On the other hand, other studies have advocated that SBs dominated by a violent episode of star formation typical of gas-rich mergers are also capable of funneling gas to the center of collision and quickly build up compact stellar cores (e.g., Mihos & Hernquist 1996; Hopkins et al. 2006; Toft et al. 2014; Gómez-Guijarro et al. 2018; Puglisi et al. 2021). In this case (Scenario 2, Fig. 6, middle panel): an extra supply of gas comes from gas-rich galaxy mergers that efficiently dissipate angular momentum. The gas is funneled to the center of collision, becomes denser, and star formation is enhanced. As a result, the galaxy moves well above the MS. Subsequently, it falls toward the MS when the SFR declines as the gas reservoir is consumed. Finally, the galaxy crosses the MS toward quiescence. SBs in the MS would be galaxies on their way to quiescence, incidentally in the MS, but without being part of it (e.g., Elbaz et al. 2018; Gómez-Guijarro et al. 2019; Puglisi et al. 2021).

Our findings are more in line with Scenario 2. In particular, the characteristics of the SBs in the MS, exhibiting the most compact star formation, shortest depletion times, lowest gas fractions (and highest dust temperatures) of our galaxy sample. These characteristics point toward SBs in the MS as a stage prior to passivization that could potentially evolve into optically compact MS SFGs once the central stellar core is built up and eventually quench forming QGs. Conversely, in Scenario 1, gas-depleted galaxies in the lower bound of the MS should be more extended than those in the upper bound as the gas is centrally depleted. Besides, we do not find galaxies characterized simultaneously by ongoing compact star formation, short depletion times, high gas fractions, and located within the scatter of the MS, as predicted in Scenario 1 in the upper bound of the MS.

Selection effects described in previous sections are at play. In the low stellar mass end (log(M*/M) < 10.5), the selection effects act in favor of finding galaxies above the scaling relation in the fgas − M* plane, but against finding galaxies below the scaling relation in the τdep − M* plane. In the high stellar mass end (log(M*/M) > 10.5) galaxies above and below the scaling relations are within the reach of the survey. Therefore, galaxies characterized simultaneously by ongoing compact star formation, short depletion times, high gas fractions, and located within the scatter of the MS (as predicted in Scenario 1 in the upper bound of the MS), although not present in the high mass end, they could still exist in the low stellar mas end but remain out of reach to our survey. We note that the interpretation outlined in this discussion is, therefore, to be suitable in the high stellar mass end. In this massive regime, we assumed that quenching proceeds providing that gas replenishment is halted or strongly suppressed, following studies that indicated that the hot dark matter halo at high masses prevents further gas inflow and/or gas cooling leading to gas depletion and full quenching (e.g., Rees & Ostriker 1977; Birnboim & Dekel 2003; Feldmann & Mayer 2015).

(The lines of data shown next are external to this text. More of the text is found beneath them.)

(** What one activation comes to, read off the answer to its status query. *)
Lemma iterativelyCheckStatus_run (arguments : PollArguments) (t : Trace) :
  iterativelyCheckStatus arguments t =
  (let executed := poll_starknetWrapper arguments t (txStatusCommand arguments) in
   if Js.truthy_number (statusCode executed)
   then inl (HardhatPluginError PLUGIN_NAME (stderr executed))
   else match JSON_parse_status (stdout executed) with
        | Some (ParsedObject statusObject) =>
            if isTxAccepted statusObject then inr CallResolve
            else if isTxRejected statusObject then inr (CallReject TransactionRejected)
            else inr (SetTimeout CHECK_STATUS_TIMEOUT arguments)
        | Some ParsedNull =>
            inl (TypeError "Cannot read properties of null (reading 'tx_status')")
        | None =>
            inl (HardhatPluginError PLUGIN_NAME
                   ("Cannot interpret the following: " ++ stdout executed))
        end,
   t ++ [txStatusCommand arguments]).
Proof.
  unfold iterativelyCheckStatus, checkStatus, runCommand, txStatusCommand.
  cbn -[isTxAccepted isTxRejected].
  destruct (Js.truthy_number _); trivial.
  destruct (JSON_parse_status _) as [[|statusObject]|]; trivial.
  cbn -[isTxAccepted isTxRejected].
  destruct (isTxAccepted statusObject); trivial.
  destruct (isTxRejected statusObject); trivial.
Qed.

An aspect to consider is that in both Scenario 1 and Scenario 2 the loss of angular momentum to compact the galaxy comes from an externally-driven process, invoking counter rotating streams or mergers. Some studies have indicated that internally-driven processes can also compact the galaxy, such as violent instabilities in gas-rich systems at high redshift that create giant clumps that migrate to the center of the galaxy (e.g., Elmegreen et al. 2008). In addition, feedback-induced turbulence in a SB is a proposed mechanism to self-regulate star formation in these systems (e.g., Ostriker & Shetty 2011; Lehnert et al. 2013; Brucy et al. 2020), so the extra supply of gas from gas-rich galaxy mergers could not always result in enhanced star formation or the enhancement could be delayed. In Fig. 3 we see that there are some galaxies above the scaling relation in the fgas − M* within the scatter of the MS and, simultaneously, above the scaling relation in the τdep − M* plane. Galaxies of this kind were found by Kokorev et al. (2021), so-called gas giants, and their nature is still to be confirmed. They could be candidates to galaxies in which SFR is not enhanced, either caught in an early phase before doing so or self-regulated by their own feedback-driven turbulence.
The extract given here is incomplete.